■ Supplied material ■
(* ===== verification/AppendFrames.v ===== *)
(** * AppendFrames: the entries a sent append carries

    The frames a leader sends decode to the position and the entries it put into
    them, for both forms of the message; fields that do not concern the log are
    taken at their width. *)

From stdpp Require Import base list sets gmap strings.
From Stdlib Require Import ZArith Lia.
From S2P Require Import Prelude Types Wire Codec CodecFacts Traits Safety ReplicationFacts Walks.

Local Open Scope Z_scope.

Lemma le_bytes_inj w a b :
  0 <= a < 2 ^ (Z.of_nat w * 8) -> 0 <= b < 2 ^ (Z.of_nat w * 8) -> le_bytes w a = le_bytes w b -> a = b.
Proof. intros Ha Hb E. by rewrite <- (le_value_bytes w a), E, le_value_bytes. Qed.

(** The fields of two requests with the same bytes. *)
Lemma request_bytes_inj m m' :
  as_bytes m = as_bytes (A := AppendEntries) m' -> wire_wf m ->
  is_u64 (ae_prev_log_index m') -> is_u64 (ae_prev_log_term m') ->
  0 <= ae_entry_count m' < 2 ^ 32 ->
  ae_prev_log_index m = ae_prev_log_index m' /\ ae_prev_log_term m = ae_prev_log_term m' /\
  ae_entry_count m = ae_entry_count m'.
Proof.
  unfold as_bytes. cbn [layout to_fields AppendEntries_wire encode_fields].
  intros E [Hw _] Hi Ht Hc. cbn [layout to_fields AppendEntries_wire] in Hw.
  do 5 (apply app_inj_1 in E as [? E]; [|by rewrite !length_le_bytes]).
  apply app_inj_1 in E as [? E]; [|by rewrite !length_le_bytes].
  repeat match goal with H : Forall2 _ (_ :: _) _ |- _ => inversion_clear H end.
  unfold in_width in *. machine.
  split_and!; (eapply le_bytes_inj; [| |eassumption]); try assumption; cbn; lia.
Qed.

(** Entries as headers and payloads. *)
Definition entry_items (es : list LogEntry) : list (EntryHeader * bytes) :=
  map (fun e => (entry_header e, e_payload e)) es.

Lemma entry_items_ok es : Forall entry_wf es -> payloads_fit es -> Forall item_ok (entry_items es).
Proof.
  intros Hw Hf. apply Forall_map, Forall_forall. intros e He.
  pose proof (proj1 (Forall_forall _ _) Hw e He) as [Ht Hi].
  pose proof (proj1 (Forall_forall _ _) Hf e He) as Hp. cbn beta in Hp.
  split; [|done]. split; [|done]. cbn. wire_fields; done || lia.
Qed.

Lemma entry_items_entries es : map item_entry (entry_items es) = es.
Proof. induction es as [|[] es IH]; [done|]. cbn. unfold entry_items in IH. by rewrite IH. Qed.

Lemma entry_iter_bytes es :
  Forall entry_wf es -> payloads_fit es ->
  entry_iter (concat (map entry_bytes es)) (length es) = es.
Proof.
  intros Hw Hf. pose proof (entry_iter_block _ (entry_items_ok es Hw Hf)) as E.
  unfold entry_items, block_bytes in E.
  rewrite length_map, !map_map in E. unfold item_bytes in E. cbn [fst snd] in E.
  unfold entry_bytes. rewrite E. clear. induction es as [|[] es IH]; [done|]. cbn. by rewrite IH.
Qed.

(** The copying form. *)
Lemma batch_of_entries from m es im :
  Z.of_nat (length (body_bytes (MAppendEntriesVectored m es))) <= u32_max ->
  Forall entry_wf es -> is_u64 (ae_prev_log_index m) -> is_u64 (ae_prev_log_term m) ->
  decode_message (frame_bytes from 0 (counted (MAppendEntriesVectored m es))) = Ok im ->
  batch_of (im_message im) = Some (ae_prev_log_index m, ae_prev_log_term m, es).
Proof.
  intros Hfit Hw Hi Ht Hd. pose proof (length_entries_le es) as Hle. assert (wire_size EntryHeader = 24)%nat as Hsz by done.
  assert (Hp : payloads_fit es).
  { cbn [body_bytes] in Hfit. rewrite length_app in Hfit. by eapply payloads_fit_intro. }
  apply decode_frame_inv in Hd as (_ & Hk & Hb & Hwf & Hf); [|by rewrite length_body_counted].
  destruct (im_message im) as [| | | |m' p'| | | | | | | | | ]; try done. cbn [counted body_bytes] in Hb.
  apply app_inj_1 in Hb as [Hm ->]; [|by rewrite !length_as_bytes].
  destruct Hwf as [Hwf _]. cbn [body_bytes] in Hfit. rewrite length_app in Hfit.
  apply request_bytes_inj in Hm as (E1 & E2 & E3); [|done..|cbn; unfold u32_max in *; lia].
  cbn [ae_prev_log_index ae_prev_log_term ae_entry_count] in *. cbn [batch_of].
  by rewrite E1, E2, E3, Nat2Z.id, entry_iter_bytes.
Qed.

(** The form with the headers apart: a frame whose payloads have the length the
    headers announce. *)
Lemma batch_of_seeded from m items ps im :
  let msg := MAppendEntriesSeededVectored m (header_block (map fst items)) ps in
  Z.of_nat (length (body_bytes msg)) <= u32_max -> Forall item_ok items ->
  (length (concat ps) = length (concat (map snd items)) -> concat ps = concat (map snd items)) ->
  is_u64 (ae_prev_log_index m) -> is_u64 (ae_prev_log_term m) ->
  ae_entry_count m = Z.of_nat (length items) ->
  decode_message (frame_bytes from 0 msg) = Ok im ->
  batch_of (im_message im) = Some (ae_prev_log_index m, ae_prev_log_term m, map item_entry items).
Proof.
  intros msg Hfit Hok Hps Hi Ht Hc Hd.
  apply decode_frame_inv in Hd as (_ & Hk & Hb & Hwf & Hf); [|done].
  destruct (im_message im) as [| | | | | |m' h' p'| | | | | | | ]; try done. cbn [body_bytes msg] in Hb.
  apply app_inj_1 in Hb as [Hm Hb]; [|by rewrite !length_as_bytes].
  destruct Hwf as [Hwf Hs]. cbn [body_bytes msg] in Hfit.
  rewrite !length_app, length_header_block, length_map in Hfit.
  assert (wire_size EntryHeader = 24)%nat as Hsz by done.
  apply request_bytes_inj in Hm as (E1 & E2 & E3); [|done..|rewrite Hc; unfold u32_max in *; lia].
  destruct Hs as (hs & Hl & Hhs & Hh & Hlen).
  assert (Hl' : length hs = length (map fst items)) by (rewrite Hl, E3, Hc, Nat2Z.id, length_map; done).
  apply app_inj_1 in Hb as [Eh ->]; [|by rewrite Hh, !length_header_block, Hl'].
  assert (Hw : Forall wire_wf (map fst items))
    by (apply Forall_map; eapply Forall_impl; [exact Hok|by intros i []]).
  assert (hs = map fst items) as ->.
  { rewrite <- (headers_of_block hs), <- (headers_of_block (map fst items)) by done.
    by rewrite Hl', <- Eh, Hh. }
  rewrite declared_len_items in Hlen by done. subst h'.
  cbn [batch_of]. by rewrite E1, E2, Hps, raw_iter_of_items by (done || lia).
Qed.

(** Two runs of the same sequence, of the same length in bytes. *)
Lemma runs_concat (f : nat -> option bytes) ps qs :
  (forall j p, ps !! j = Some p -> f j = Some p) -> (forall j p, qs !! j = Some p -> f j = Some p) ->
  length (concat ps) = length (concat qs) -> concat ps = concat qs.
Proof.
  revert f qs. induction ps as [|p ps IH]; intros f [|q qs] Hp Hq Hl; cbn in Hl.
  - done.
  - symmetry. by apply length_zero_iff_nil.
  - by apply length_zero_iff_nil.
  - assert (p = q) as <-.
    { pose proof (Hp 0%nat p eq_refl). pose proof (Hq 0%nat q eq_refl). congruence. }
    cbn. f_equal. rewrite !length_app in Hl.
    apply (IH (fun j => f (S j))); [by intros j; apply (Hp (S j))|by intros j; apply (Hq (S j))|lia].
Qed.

* * *

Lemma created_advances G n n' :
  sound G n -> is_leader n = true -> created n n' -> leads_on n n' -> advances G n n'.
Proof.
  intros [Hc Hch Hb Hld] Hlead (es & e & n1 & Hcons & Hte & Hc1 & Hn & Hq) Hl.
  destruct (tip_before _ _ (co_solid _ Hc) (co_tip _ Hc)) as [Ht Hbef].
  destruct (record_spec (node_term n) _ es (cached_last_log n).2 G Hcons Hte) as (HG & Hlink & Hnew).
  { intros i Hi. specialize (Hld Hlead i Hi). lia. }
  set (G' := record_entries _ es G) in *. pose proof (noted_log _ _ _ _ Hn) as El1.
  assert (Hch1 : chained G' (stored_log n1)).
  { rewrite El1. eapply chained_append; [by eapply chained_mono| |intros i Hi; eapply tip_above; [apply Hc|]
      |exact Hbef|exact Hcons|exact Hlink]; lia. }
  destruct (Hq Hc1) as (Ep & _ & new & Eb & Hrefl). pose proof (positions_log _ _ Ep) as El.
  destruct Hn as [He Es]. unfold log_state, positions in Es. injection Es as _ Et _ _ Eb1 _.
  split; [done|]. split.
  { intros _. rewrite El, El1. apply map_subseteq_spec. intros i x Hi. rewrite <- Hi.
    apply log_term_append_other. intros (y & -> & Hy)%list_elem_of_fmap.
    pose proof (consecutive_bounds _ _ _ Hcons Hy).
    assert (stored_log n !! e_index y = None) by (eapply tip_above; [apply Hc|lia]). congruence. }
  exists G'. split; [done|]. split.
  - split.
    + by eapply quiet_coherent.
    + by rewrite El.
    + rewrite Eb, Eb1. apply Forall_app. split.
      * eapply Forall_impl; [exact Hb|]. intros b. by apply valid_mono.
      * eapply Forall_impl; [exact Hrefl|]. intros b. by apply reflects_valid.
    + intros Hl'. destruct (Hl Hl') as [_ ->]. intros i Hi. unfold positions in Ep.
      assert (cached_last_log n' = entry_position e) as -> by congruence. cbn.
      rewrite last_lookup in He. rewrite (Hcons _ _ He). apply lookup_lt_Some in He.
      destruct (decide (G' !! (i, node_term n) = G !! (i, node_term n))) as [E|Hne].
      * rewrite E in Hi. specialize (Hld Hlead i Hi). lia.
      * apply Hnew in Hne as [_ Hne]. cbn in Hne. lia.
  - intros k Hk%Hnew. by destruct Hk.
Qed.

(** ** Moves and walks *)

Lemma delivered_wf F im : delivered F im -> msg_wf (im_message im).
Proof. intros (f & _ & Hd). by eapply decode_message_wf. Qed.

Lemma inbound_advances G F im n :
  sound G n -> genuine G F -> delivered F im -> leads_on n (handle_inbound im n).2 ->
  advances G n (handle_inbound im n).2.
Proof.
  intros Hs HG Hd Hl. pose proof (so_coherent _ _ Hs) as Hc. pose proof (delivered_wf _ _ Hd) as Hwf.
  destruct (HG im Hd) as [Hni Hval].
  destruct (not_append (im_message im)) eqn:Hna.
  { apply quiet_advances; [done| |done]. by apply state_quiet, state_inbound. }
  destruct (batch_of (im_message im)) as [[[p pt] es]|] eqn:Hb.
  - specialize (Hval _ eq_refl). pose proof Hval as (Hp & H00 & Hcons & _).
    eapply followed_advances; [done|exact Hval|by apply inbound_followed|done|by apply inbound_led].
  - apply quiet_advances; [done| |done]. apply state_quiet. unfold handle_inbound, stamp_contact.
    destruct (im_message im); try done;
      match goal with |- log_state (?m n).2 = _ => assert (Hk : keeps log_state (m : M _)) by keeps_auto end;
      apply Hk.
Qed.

■ Exercise brief ■
Within the listing above, extract exactly the lines from the line with "(* ===== verification/AppendFrames.v ===== *)" to the line with "map (fun e =>", the two named lines included, and no others.

■ Written reply ■
(* ===== verification/AppendFrames.v ===== *)
(** * AppendFrames: the entries a sent append carries

    The frames a leader sends decode to the position and the entries it put into
    them, for both forms of the message; fields that do not concern the log are
    taken at their width. *)

From stdpp Require Import base list sets gmap strings.
From Stdlib Require Import ZArith Lia.
From S2P Require Import Prelude Types Wire Codec CodecFacts Traits Safety ReplicationFacts Walks.

Local Open Scope Z_scope.

Lemma le_bytes_inj w a b :
  0 <= a < 2 ^ (Z.of_nat w * 8) -> 0 <= b < 2 ^ (Z.of_nat w * 8) -> le_bytes w a = le_bytes w b -> a = b.
Proof. intros Ha Hb E. by rewrite <- (le_value_bytes w a), E, le_value_bytes. Qed.

(** The fields of two requests with the same bytes. *)
Lemma request_bytes_inj m m' :
  as_bytes m = as_bytes (A := AppendEntries) m' -> wire_wf m ->
  is_u64 (ae_prev_log_index m') -> is_u64 (ae_prev_log_term m') ->
  0 <= ae_entry_count m' < 2 ^ 32 ->
  ae_prev_log_index m = ae_prev_log_index m' /\ ae_prev_log_term m = ae_prev_log_term m' /\
  ae_entry_count m = ae_entry_count m'.
Proof.
  unfold as_bytes. cbn [layout to_fields AppendEntries_wire encode_fields].
  intros E [Hw _] Hi Ht Hc. cbn [layout to_fields AppendEntries_wire] in Hw.
  do 5 (apply app_inj_1 in E as [? E]; [|by rewrite !length_le_bytes]).
  apply app_inj_1 in E as [? E]; [|by rewrite !length_le_bytes].
  repeat match goal with H : Forall2 _ (_ :: _) _ |- _ => inversion_clear H end.
  unfold in_width in *. machine.
  split_and!; (eapply le_bytes_inj; [| |eassumption]); try assumption; cbn; lia.
Qed.

(** Entries as headers and payloads. *)
Definition entry_items (es : list LogEntry) : list (EntryHeader * bytes) :=
  map (fun e => (entry_header e, e_payload e)) es.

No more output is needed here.